Omar Di Felice is a factual dreamer. That is, he dreams of incredible bicycle journeys, but when he wakes up those journeys he turns them into reality. A reality that sometimes goes far beyond the imagination of the common possible, as in the case of his Arctic World Tour, 4200 km across the three borderlines of the Arctic world. A journey that had cold weather and Miss Grape bags as companions, a journey that we wanted to have him tell us about himself.
Imagine that you want to traverse the world. And imagine focusing on that portion of the world that, in order to be focused on, requires you to place yourself in observation "from above" by fixing your gaze on that point, the North Pole, and letting the sphere spin in your hands as you watch it flow.
East to West.
From Russia to America.
Thus was born the idea of the Arctic World Tour, 4200 km across the three boundary lines of the Arctic world: the well-known Arctic Circle and then the July +10°C isotherm line and the Arctic tree line, the latter of which are linked inseparably to climate change.
The departure, from the eastern end of the Earth, that Kamchatka peninsula known more for its fame in the board game "Risk" than for winter biking adventures (so much so that it has never been crossed in this mode before this experience) and the arrival in the far west, in Alaska along the Dalton Highway, where the world's most dangerous winter road crosses the line of the Polar Circle.
In between are Lapland, a region that spans Russia, Finland, Sweden and Norway; the Svalbard Islands, a jewel that packs all the peculiarities and criticalities of the Arctic into a small area; Greenland, an extreme and most remote land; and Iceland amid (melting) ice and fire.

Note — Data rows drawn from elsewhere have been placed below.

(* ===== verification/ToyServer.v ===== *)
(** * A concrete server state

    The parameters of the server instantiated with executable functions, and a
    small server to run: two users, one with two devices, signing with the toy
    signature scheme. The examples of the server files use it. *)

From Stdlib Require Import Strings.Byte.
From S2P Require Import Prelude Bytes Errors Tlv Crypto Toy Alg PqSig ServerError Validation RequestAuth Caches Realtime ServerState.
Local Open Scope N_scope.

(** Two letters for every octet. *)
Definition hex_digit (n : N) : bytes := [byte_of_N (if n <? 10 then 48 + n else 87 + n)].

#[export] Instance ToyHex : Hex :=
  {| hex_lower := λ l, mjoin (map (λ b, hex_digit (Byte.to_N b / 16) ++ hex_digit (Byte.to_N b mod 16)) l) |}.

#[export] Instance ToyUuid : @Uuid Toy :=
  {| uuid_v4 := λ g : @rng Toy, (lit "uuid-" ++ decimal g, g + 1) |}.

(** The public and the secret key of a user are the same 32 octets. *)
Definition toy_key (seed : N) : bytes := toy_stream 32 seed.

Definition toy_user (seed : N) : UserRow :=
  mkUser (toy_key (seed + 1)) (toy_key seed) None (lit "d1") None 0 0.

Definition toy_db : Db :=
  set_users {[ lit "alice" := toy_user 101; lit "bob" := toy_user 202 ]}
    (set_user_devices
       {[ (lit "alice", lit "d1") := mkDevice true 10 None;
          (lit "bob", lit "d1") := mkDevice true 20 None;
          (lit "bob", lit "d2") := mkDevice true 15 None ]} empty_db).

(** The server with the research profile and the default limits of [main.rs]. *)
Definition toy_state (utc : Z) (instant : N) (d : Db) : @AppState Toy :=
  mkState Toy d (RateLimiter_new (f64_of_N 60) (f64_of_N 1) 20000 (600 * 1000000000))
    (AuthReplayCache_new AUTH_REPLAY_MAX_ENTRIES (AUTH_REPLAY_WINDOW_SECONDS * 1000000000))
    Hub_new Hub_new Research Development (for_security_profile 50 Research) [] ∅ (toy_key 7) true
    utc instant 0.

(** A request of [user] on [device], signed with the key of [seed]. *)
Definition toy_auth (user device : bytes) (seed : N) (ts : Z) (nonce : bytes)
    (message : RequestAuth → app bytes) : RequestAuth :=
  let unsigned := mkAuth user device ts nonce [] in
  match message unsigned with
  | Ok m => mkAuth user device ts nonce (ed_sign (toy_key seed) m)
  | Err _ => unsigned
  end.

(** The headers of such a request. *)
Definition toy_headers (user device : bytes) (seed : N) (ts : Z) (nonce : bytes)
    (message : RequestAuth → app bytes) : HeaderMap :=
  {[ AUTH_HEADER_USER := user; AUTH_HEADER_DEVICE := device;
     AUTH_HEADER_TIMESTAMP := decimal (Z.to_N ts); AUTH_HEADER_NONCE := nonce;
     AUTH_HEADER_SIGNATURE := b64_encode (ra_signature (toy_auth user device seed ts nonce message)) ]}.

(** A signature scheme with the lengths of ML-DSA-65, and an identity key for
    it. *)
Definition ToyMlDsa : PqSignatureProvider := {|
  pqs_keypair := λ g : @rng Toy, (Ok {| pqs_public_key := toy_stream 1952 1; pqs_secret_key := toy_stream 1952 1 |}, g);
  pqs_sign := λ sk m (g : @rng Toy), (Ok (toy_stream 3309 (toy_sum (toy_sum 6 sk) m)), g);
  pqs_verify := λ pk m s,
    if bool_decide (s = toy_stream 3309 (toy_sum (toy_sum 6 pk) m)) then Ok tt
    else Err SignatureVerificationFailed;
|}.

Definition toy_pq_key (seed : N) : bytes := toy_stream 1952 seed.

Definition toy_pq_sign (seed : N) (m : bytes) : bytes :=
  toy_stream 3309 (toy_sum (toy_sum 6 (toy_pq_key seed)) m).

(** Alice with a post-quantum identity key. *)
Definition toy_pq_db : Db :=
  set_users (<[lit "alice" := mkUser (toy_key 102) (toy_key 101) (Some (toy_pq_key 103)) (lit "d1") None 0 0]>
               (users toy_db)) toy_db.
Definition relay_message (recipient_user_id : bytes) (headers : HeaderMap) (request : RelayRequest)
    : Handler RelayResponse :=
  ensure_authenticated_direct_messaging_supported;;;
  check_rate_limit (lit "relay:" ++ recipient_user_id);;;
  lift (validate_id (lit "recipient_user_id") recipient_user_id);;;
  lift (validate_id (lit "sender_user_id") (rr_sender_user_id request));;;
  lift (validate_id (lit "device_id") (rr_device_id request));;;
  blob <- lift (decode_base64_range (lit "message_bytes_base64") (rr_message_bytes_base64 request)
                  1 MAX_MESSAGE_BYTES);;
  auth <- lift (parse_request_auth headers);;
  reject_if (negb (bool_decide (ra_user_id auth = rr_sender_user_id request)))
    (bad_request (lit "auth user_id must match sender_user_id"));;;
  reject_if (negb (bool_decide (ra_device_id auth = rr_device_id request)))
    (bad_request (lit "auth device_id must match request device_id"));;;
  auth_message <- lift (relay_auth_message auth recipient_user_id blob);;
  verify_request_auth auth auth_message;;;
  fresh <- observe_relay_dedup (relay_dedup_key (rr_sender_user_id request) recipient_user_id blob);;
  reject_if (negb fresh) (conflict (lit "duplicate message detected"));;;
  ensure_user_exists recipient_user_id;;;
  ensure_user_exists (rr_sender_user_id request);;;
  recipient_devices <- load_active_device_ids recipient_user_id;;
  reject_if (bool_decide (recipient_devices = []))
    (not_found (lit "recipient has no active linked devices to deliver"));;;
  now <- gets st_utc;;
  ids <- transaction (insert_for_devices relay_messages set_relay_messages
           (λ device id, mkRelay id recipient_user_id device (rr_sender_user_id request)
                           (rr_device_id request) blob now)
           recipient_devices);;
  let deliveries := map (λ '(device, id),
    (device, mkItem id (rr_sender_user_id request) (b64_encode blob) now)) ids in
  publish_direct recipient_user_id deliveries;;;
  sm_ret (mkRelayResponse (match deliveries with (_, item) :: _ => ii_message_id item | [] => 0%Z end)
            (length deliveries) now).
(* ===== verification/Delivery.v ===== *)
(** * Delivery of relayed messages

    Facts about [Messaging]: what each handler does to the two message tables
    and cursors, at-most-once delivery for any client, exactly-once in-order
    delivery for a client that follows its last identifier, draining in
    pages, the effect of a relay and the deduplication window. *)

From Stdlib Require Import Strings.Byte.
From stdpp Require Import sorting.
From S2P Require Import Prelude Bytes Errors Tlv Crypto Toy Alg Sealed ServerError Validation RequestAuth Caches Realtime ServerState ToyServer ServerFrame Messaging.
Local Open Scope N_scope.

(** ** Tables with increasing identifiers *)

Record table_wf {R} (id : R → Z) (t : Table R) : Prop := {
  wf_sorted : StronglySorted Z.lt (map id (rows t));
  wf_bound : ∀ r, r ∈ rows t → (id r < next_id t)%Z;
}.

(** What requests may do to a table: drop rows of [D], and add rows with new
    identifiers. *)
Definition table_evolves {R} (id : R → Z) (D : R → bool) (t t' : Table R) : Prop :=
  ∃ kept new, kept `sublist_of` rows t ∧
    filter (λ r, D r = false) kept = filter (λ r, D r = false) (rows t) ∧ rows t' = kept ++ new ∧
    StronglySorted Z.lt (map id new) ∧ (next_id t ≤ next_id t')%Z ∧
    ∀ r, r ∈ new → (next_id t ≤ id r < next_id t')%Z.

Lemma sublist_filter_mono {A} (Q : A → Prop) `{!∀ x, Decision (Q x)} (k l : list A) :
  k `sublist_of` l → filter Q k `sublist_of` filter Q l.
Proof.
  induction 1 as [|x k l Hs IH|x k l Hs IH]; [done|..]; rewrite !list.filter_cons; case_decide;
    try constructor; done.
Qed.

Lemma list_filter_none {A} (Q : A → Prop) `{!∀ x, Decision (Q x)} (l : list A) :
  (∀ x, x ∈ l → ¬ Q x) → filter Q l = [].
Proof.
  induction l as [|x l IH]; intros HQ; [done|]. rewrite list.filter_cons_False by set_solver.
  apply IH. set_solver.
Qed.

Lemma sublist_app_eq {A} (a b c d : list A) :
  a `sublist_of` b → c `sublist_of` d → a ++ c = b ++ d → a = b ∧ c = d.
Proof.
  intros Ha%sublist_length Hc%sublist_length E. apply app_inj_1; [|done].
  apply (f_equal length) in E. rewrite !length_app in E. lia.
Qed.

Lemma StronglySorted_sublist {A} (R : relation A) (k l : list A) :
  k `sublist_of` l → StronglySorted R l → StronglySorted R k.
Proof.
  induction 1 as [|x k l Hs IH|x k l Hs IH]; [done|..]; intros [Hl Hx]%StronglySorted_inv.
  - constructor; [by apply IH|]. apply list.Forall_forall. intros y Hy.
    rewrite list.Forall_forall in Hx. apply Hx. by eapply elem_of_sublist.
  - by apply IH.
Qed.

Lemma list_snoc_or_nil {A} (l : list A) : l = [] ∨ ∃ k x, l = k ++ [x].
Proof. induction l as [|x k _] using rev_ind; [by left|right; eauto]. Qed.

Section Tables.
Context {R : Type} (id : R → Z).

#[global] Instance table_evolves_preorder (D : R → bool) : PreOrder (table_evolves id D).
Proof.
  split.
  - intros t. exists (rows t), []. rewrite app_nil_r. split_and!; [done..|constructor|lia|set_solver].
  - intros t1 t2 t3 (k1 & n1 & Hk1 & F1 & E1 & Hs1 & Hle1 & Hn1) (k2 & n2 & Hk2 & F2 & E2 & Hs2 & Hle2 & Hn2).
    rewrite E1 in Hk2, F2. apply sublist_app_r in Hk2 as (k & n & -> & Hk & Hn).
    rewrite !list.filter_app in F2. apply sublist_app_eq in F2 as [F2 _]; [|by apply sublist_filter_mono..].
    assert (Hin : ∀ r, r ∈ n → r ∈ n1) by (intros r Hr; by eapply elem_of_sublist).
    exists k, (n ++ n2). rewrite E2, <- app_assoc. split_and!; [by etrans|congruence|done| |lia|].
    + rewrite map_app. apply StronglySorted_app_2; [|eapply StronglySorted_sublist; [|exact Hs1]|done].
      * intros x y (r & -> & Hr%Hin)%list_elem_of_fmap (r' & -> & Hr')%list_elem_of_fmap.
        destruct (Hn2 _ Hr'), (Hn1 _ Hr). lia.
      * by apply fmap_sublist.
    + intros r [Hr%Hin|Hr]%elem_of_app; [destruct (Hn1 _ Hr)|destruct (Hn2 _ Hr)]; lia.
Qed.

Lemma table_evolves_mono (D D' : R → bool) (t t' : Table R) :
  (∀ r, D r = true → D' r = true) → table_evolves id D t t' → table_evolves id D' t t'.
Proof.
  intros HD (k & n & Hk & F & Hrest). exists k, n. split; [done|]. split; [|done].
  assert (Hff : ∀ l : list R, filter (λ r, D' r = false) l = filter (λ r, D' r = false) (filter (λ r, D r = false) l)).
  { intros l. rewrite list_filter_filter. apply list_filter_iff. intros r. specialize (HD r).
    destruct (D r), (D' r); naive_solver. }
  by rewrite (Hff k), (Hff (rows t)), F.
Qed.

Lemma table_evolves_wf (D : R → bool) (t t' : Table R) :
  table_evolves id D t t' → table_wf id t → table_wf id t'.
Proof.
  intros (k & n & Hk & _ & E & Hs & Hle & Hn) [Hsort Hb]. split; rewrite E.
  - rewrite map_app. apply StronglySorted_app_2; [|eapply StronglySorted_sublist; [|exact Hsort]|done].
    + intros x y (r & -> & Hr)%list_elem_of_fmap (r' & -> & Hr')%list_elem_of_fmap.
      assert (Hr1 : r ∈ rows t) by (by eapply elem_of_sublist).
      specialize (Hb _ Hr1). destruct (Hn _ Hr'). lia.
    + by apply fmap_sublist.
  - intros r [Hr|Hr]%elem_of_app; [|by destruct (Hn _ Hr)].
    assert (Hr1 : r ∈ rows t) by (by eapply elem_of_sublist). specialize (Hb _ Hr1). lia.
Qed.

Lemma delete_rows_evolves (D p : R → bool) (t : Table R) :
  (∀ r, p r = true → D r = true) → table_evolves id D t (delete_rows p t).
Proof.
  intros Hp. exists (rows (delete_rows p t)), []. rewrite app_nil_r.
  split_and!; [apply sublist_filter| |done|constructor|simpl; lia|set_solver].
  unfold delete_rows. cbn [rows]. rewrite list_filter_filter. apply list_filter_iff. intros r.
  specialize (Hp r). destruct (p r), (D r); naive_solver.
Qed.
End Tables.

(** ** Mailboxes *)

Section Mailboxes.
Context `{P : Primitives} `{V : Ed25519} `{B : Base64} `{X : Hex} `{I : HashIter} `{U : !Uuid}.

(** What the theorems use of the two mailboxes. *)
Class MailboxLaws {row item} (mb : Mailbox row item) : Prop := {
  mb_item_of_row : ∀ r, mb_item_id mb (mb_item mb r) = mb_row_id mb r;
  mb_cursors_set : ∀ c d, mb_cursors mb (mb_set_cursors mb c d) = c;
  mb_table_set : ∀ c d, mb_table mb (mb_set_cursors mb c d) = mb_table mb d;
  mb_supported_same : ∀ s, (mb_supported mb s).1 = s;
  mb_hub_set : ∀ h s, mb_hub mb (mb_set_hub mb h s) = h;
  mb_hub_db : ∀ h s, st_db (mb_set_hub mb h s) = st_db s;
}.

Lemma direct_supported_same s : (ensure_authenticated_direct_messaging_supported s).1 = s.
Proof.
  unfold ensure_authenticated_direct_messaging_supported, gets, sm_bind, reject_if, fail, sm_err, sm_ret.
  by case_match.
Qed.

#[global] Instance direct_mailbox_laws : MailboxLaws direct_mailbox.
Proof. split; try done. apply direct_supported_same. Qed.

#[global] Instance sealed_mailbox_laws : MailboxLaws sealed_mailbox.
Proof. by split. Qed.

Section Mailbox.
Context {row item : Type} (mb : Mailbox row item) `{!MailboxLaws mb}.

Definition cursor_of (key : bytes * bytes) (d : Db) : Z := default 0%Z (mb_cursors mb d !! key).

Definition mailbox_wf (d : Db) : Prop := table_wf (mb_row_id mb) (mb_table mb d).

An adventure traveled solo, in that mode that in ultracycling is called "unsupported" such that one has to be able to provide oneself for every need: from finding food and water, to places to sleep.Whether they were small guesthouses or host of houses in the villages crossed, but in the most isolated stretches the only shelter was the tent or the spartan "cabins."
All in "bikepacking" trim, the new frontier of bicycle travel and one that is giving millions of enthusiasts around the world the opportunity to be able to set off without disrupting the setup of their bicycles but by going and adding to the frame of their bicycles bags in the quantity and type necessary to hold everything they need.
And, in my case, the "needed" was of a different nature and of great volume: so it required the use of two bicycles (a gravel bike used during the first part and a fat bike, retrieved in Svalbard for the second part) on which I had to use as much space as possible.
To the classic saddle bag, with a volume of 20 liters I paired with a bag Miss Grape custom for the frame and one Tendril 10.7 for handlebars generously sized in addition to the small tactical bags (the buds and bags from top tube) in which to hold everything from heavy clothing and gear to survive arctic nights to small accessories essential in case of punctures.
This long crossing, through scenery made even more unique by the winter season (which for many can be an obstacle but which, for me, encompasses the true essence of exploration by bicycle) also represented the second chapter of the "Bike to 1.5°C" project created in collaboration with the Italian Climate Network association and whose aim is to flank the sporting and exploratory side of the challenges I choose to tackle with the no less important side of scientific popularization on the issues of the climate crisis.
A crisis that is as visible as ever right up there, where melting ice and the resulting land change is generating devastating impacts with consequences at our latitudes that we can no longer pretend to notice.
And precisely with a view to educating to greater awareness, in my role as an athlete, first and foremost, I cannot help but adapt my choices in the area of sustainability, seeking that reversal of course that every good citizen should pursue through daily gestures and actions aimed at reducing our footprint.
In my case, this comes through choosing partners who in turn adapt to the increasingly pressing and urgent needs in terms of sustainability: in this case, relying on Miss Grape bags means being able to have products that are easily repairable. Switching to traditional stitching by abandoning the heat-sealed technique means being able to intervene in case of breakage without having to replace the bag completely, or in part.
Crucial detail in the pursuit of an increasingly circular economy as well as, in my case, for convenience in shipments where it would be nearly impossible to source new material.
Beyond Miss Grape is registered in the European REACH registry., for the control and monitoring of chemicals, with strict controls towards all suppliers in order not to use harmful or banned substances. A look into the future toward those changes to which all companies will be required to adapt.
Another key point is to reduce travel from production factories to warehouses by optimizing orders and storage in order to reduce Co2 emissions given by transportation: the logistics sector is, in fact, one of the most impactful in terms of emissions and pollution. Significantly reducing transportation translates into concrete help to the environmental cause.